ところで、化粧料容器としては、蓋体と成形容器とを含む容器全体を透明感のある光沢を加飾し、容器に高級感やデザイン性を持たせて、優れた化粧料の商品として、他商品との差別化を図っている。そのため、化粧料容器の材料としては、例えば、合成樹脂材料が挙げられる。特に、透明や半透明の合成樹脂材料が多く用いられている。
【0006】
また、成形容器用蓋体においては、例えば、内栓の外側面に光沢する表面処理を行い、その上に透明の合成樹脂材料で形成された外栓を覆うことで、高級感やデザイン性を持たせている。
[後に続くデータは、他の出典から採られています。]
(* ===== verification/LruTable.v ===== *)
(** * LruTable: the hash table of the cache

    [Tab s bs] relates the chains of [LRUHandleTable] to lists of handles, one per
    bucket. [table_Lookup], [table_Insert], [table_Remove] and [Resize] are proved to
    find, add, replace and remove the entry of a key among them. *)

From stdpp Require Import gmap.
From S2P Require Import Prelude.
From S2P Require Import Slice.
From S2P Require Import LruCache.

(** ** The monad *)

Lemma M_bind_ret {A B} (m : M A) (k : A -> M B) s a s' :
  m s = Ret (a, s') -> (m ≫= k) s = k a s'.
Proof. unfold mbind, M_bind. by intros ->. Qed.

(** Step over the first operation of a state transformer, by an equation for it. *)
Ltac mstep H := erewrite M_bind_ret by (exact H); cbv beta iota.

Lemma load_eq {A} (field : Shard -> gmap loc A) p v s :
  field s !! p = Some v -> load field p s = Ret (v, s).
Proof. unfold load. by intros ->. Qed.
Lemma store_eq {A} (field : Shard -> gmap loc A) set p v s :
  is_Some (field s !! p) -> store field set p v s = Ret (tt, set s (<[p := v]> (field s))).
Proof. unfold store. by intros [? ->]. Qed.
Lemma get_eq s : get s = Ret (s, s).
Proof. done. Qed.
Lemma massert_eq b s : b = true -> massert b s = Ret (tt, s).
Proof. by intros ->. Qed.
(** ** Refusing the insertion *)

(** The entry would not fit even if everything unused were evicted. *)
Definition full (s : Shard) (charge : Z) : bool := capacity_ s <? usage_ s - lru_usage_ s + charge.

Lemma M_bind_ret2 {A B C} (m1 : M A) (m2 : M B) (k : B -> M C) s b s' :
  (_ ← m1; m2) s = Ret (b, s') -> (_ ← m1; x ← m2; k x) s = k b s'.
Proof. unfold mbind, M_bind. destruct (m1 s) as [[a s1]| | |]; [|done..]. by intros ->. Qed.

Lemma M_bind_ret3 {A B C D} (m1 : M A) (m2 : M B) (m3 : A -> M C) (k : C -> M D) s c s' :
  (a ← m1; _ ← m2; m3 a) s = Ret (c, s') -> (a ← m1; _ ← m2; x ← m3 a; k x) s = k c s'.
Proof.
  unfold mbind, M_bind. destruct (m1 s) as [[a s1]| | |]; [|done..].
  destruct (m2 s1) as [[b s2]| | |]; [|done..]. by intros ->.
Qed.

Definition full_status `{Host} : Status :=
  error kIncomplete kNone (str "Insert failed due to LRU cache being full.") [].

Lemma filter_none (old : ptr) (l : list loc) : old = None -> filter (fun x => Some x <> old) l = l.
Proof. intros Ho. induction l as [|x l IH]; [done|]. rewrite filter_cons_True by naive_solver. by f_equal. Qed.
(* ===== verification/LruSafety.v ===== *)
(** * LruSafety: a shard and its clients

    The operations of a shard as the steps of a system: [reachable s ext] says that some
    sequence of calls, by clients that release only what they hold, leads from a new
    shard to [s], with [ext x] the references that the clients then hold to [x]. *)

From Stdlib Require Import Strings.Byte Strings.String Floats.SpecFloat.
From stdpp Require Import gmap.
From S2P Require Import Prelude.
From S2P Require Import Slice.
From S2P Require Import Coding.
From S2P Require Import Status.
From S2P Require Import LruCache.
From S2P Require Import LruTable.
From S2P Require Import LruList.
From S2P Require Import LruInv.
From S2P Require Import LruTraverse.
From S2P Require Import LruOps.
From S2P Require Import LruInsert.

(** ** A new shard *)

Definition new_shard (capacity : Z) (strict : bool) (ratio : double) : Shard :=
  mkShard ∅ ∅ ∅ {[ lru_ := Some lru_ ]} {[ lru_ := Some lru_ ]} ∅ [] 16 0 (zrep 16 None)
    capacity 0 0 0 strict ratio (double_mul (double_of_size_t capacity) ratio) lru_.

Lemma new_shard_setup cap0 strict0 ratio0 pool0 capacity strict ratio :
  0 <= capacity < 2 ^ 64 -> double_nonneg ratio ->
  LRUCacheShard_setup capacity strict ratio (LRUCacheShard_new cap0 strict0 ratio0 pool0) =
    Ret (tt, new_shard capacity strict ratio).
Proof.
  intros Hc Hr. unfold LRUCacheShard_setup.
  assert (forall s, hnext s !! lru_ = Some (Some lru_) -> usage_ s = 0 -> capacity_ s = capacity ->
    (l ← EvictFromLRU 0; FreeAll l) s = Ret (tt, s)) as Hev.
  { intros s Hn Hu Hcap. unfold EvictFromLRU.
    erewrite (M_bind_ret (_ ← get; _)); [|].
    2: { mnext. unfold list_fuel. cbn [evict_loop]. do 3 mnext. rewrite Hu, Hcap. change (u64 (0 + 0)) with 0.
         replace (capacity <? 0) with false by lia. reflexivity. }
    done. }
  mstep (eq_refl : LRUHandleTable_new (LRUCacheShard_new cap0 strict0 ratio0 pool0) =
    Ret (tt, upd_table (LRUCacheShard_new cap0 strict0 ratio0 pool0) 16 0 (zrep 16 None))).
  unfold SetCapacity. erewrite (M_bind_ret (_ ← modify _; _)).
  2: { mnext. apply Hev; done. }
  cbv beta iota. unfold SetStrictCapacityLimit. mnext. unfold SetHighPriorityPoolRatio. mnext.
  unfold MaintainPoolSize. mnext. unfold list_fuel. cbn [MaintainPoolSize_loop]. mnext.
  match goal with |- context [double_gt (double_of_size_t ?a) _] => change a with 0 end. rewrite zero_not_gt; [done|].
  change (double_nonneg (double_mul (double_of_size_t capacity) ratio)).
  apply double_mul_nonneg; [apply double_of_size_t_nonneg; lia|done].
Qed.

Lemma new_shard_quiet capacity strict ratio :
  0 <= capacity < 2 ^ 64 -> double_nonneg ratio ->
  Quiet (new_shard capacity strict ratio) [] [] [] [] (fun _ => 0).
Proof.
  intros Hc Hr. constructor; [|by intros x [d Hd]|by right]. constructor; try done; simpl.
  - constructor; try done; simpl; try (by intros x Hx; apply not_elem_of_nil in Hx).
    + apply NoDup_singleton.
    + by intros x _ [d Hd].
    + by intros x [d Hd].
    + apply double_mul_nonneg; [apply double_of_size_t_nonneg; lia|done].
  - exists (replicate 16 []). rewrite concat_replicate_nil. split; [|done].
    constructor; simpl; try done; rewrite ?concat_replicate_nil.
    + exists 4. done.
    + change (Forall2 (chain ∅) (replicate 16 None) (replicate 16 [])). by apply Forall2_replicate.
    + constructor.
    + intros x Hx. by apply not_elem_of_nil in Hx.
    + intros x y k h Hx. by apply not_elem_of_nil in Hx.
  - constructor.
  - intros x Hx. by apply not_elem_of_nil in Hx.
  - intros x Hx. by apply not_elem_of_nil in Hx.
  - intros x Hx. by apply not_elem_of_nil in Hx.
  - intros x. split; [intros Hx; by apply not_elem_of_nil in Hx|intros [Hx _]; by apply not_elem_of_nil in Hx].
Qed.

(** ** Calls *)

(** A call of one of the operations of a shard. The address and the initial contents of
    the memory that [Insert] allocates are parameters of the call. *)
Inductive call : Type :=
| CInsert (e : loc) (flags0 : Z) (k : Slice) (h value charge : Z) (deleter : option Z) (want : bool) (p : Priority)
| CLookup (k : Slice) (h : Z)
| CRelease (handle : ptr)
| CErase (k : Slice) (h : Z)
| CSetCapacity (capacity : Z)
| CSetStrictCapacityLimit (strict : bool)
| CSetHighPriorityPoolRatio (ratio : double)
| CEraseUnRefEntries
| CGetUsage
| CGetPinnedUsage
| CApplyToAllCacheEntries.

Inductive result : Type :=
| RVoid
| RHandle (h : ptr)
| RInsert (st : Status) (h : option ptr)
| RSize (n : Z)
| RList (args : list (Z * Z)).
従来、図14及び図15などに示すように、成形容器用蓋体100を製造するに際しては、内栓600の外側面と外栓700の内側面に、凹部と凸部を係合するアンダーカット部900を、例えば周囲に4か所設けておき、内栓600を外栓700に嵌め合わせた後、そのアンダーカット部900を係合させることで、内栓600と外栓700が分離しないようにしていた。
【0007】
しかしながら、アンダーカット部900(凹部と凸部)において、蓋体100内部の肉厚が変形してしまい、例えば透明の外栓700からアンダーカット部900が見えて目立ってしまうという課題があった。すなわち、成形容器用蓋体100の外観の美しさが大きく損なわれてしまうという影響を及ぼしていた。
すなわち、従来では、内栓600と外栓700とを嵌合させるために、アンダーカット部900が必要となるが、特に外栓700が透明の材料で製造されている場合、蓋体100の外観にアンダーカット部900が見えてしまうので、蓋体100全体のデザインを阻害してしまうという課題が存在する。
【0008】
そこで、本発明は、上記問題点に鑑み、内栓と外栓との隙間に、内栓と外栓を固定する液剤を流し込み、熱、光照射、紫外線、自然光、乾燥、空気接触などの様々な硬化条件によって硬化させて接着し、内栓と外栓にあるアンダーカット部を無くすとともに、蓋体の
外観の美しさをより高めることができる成形容器用蓋体と成形容器及びその製造方法を提供することを目的とする。
【課題を解決するための手段】
【0009】
上記の目的を達成するため、本発明においては以下の技術的手段を講じた。
本発明にかかる成形容器用蓋体と成形容器は、有底筒状に形成された内栓と、筒状に形成され且つ、前記内栓を外側から嵌め込んで一体に覆う外栓と、前記内栓の裾部と前記外栓の裾部の間の隙間に向けて射出され硬化することで、前記内栓と前記外栓を固定する蓋体固定剤と、を有し、前記蓋体固定剤は、流動性を有し且つ、硬化し接着後少なくとも前記外栓の外観と同化するまたはデザインとなるものとされていることを特徴とする。
【0010】
好ましくは、前記内栓と前記外栓が一体となった前記成形容器用蓋体において、前記内栓の裾部の外側面とそれに対面する前記外栓の裾部の内側面の間には、流動状態で射出された前記蓋体固定剤を貯留可能な溝部が設けられ、前記溝部は、前記成形容器用蓋体の周りに形成されているとよい。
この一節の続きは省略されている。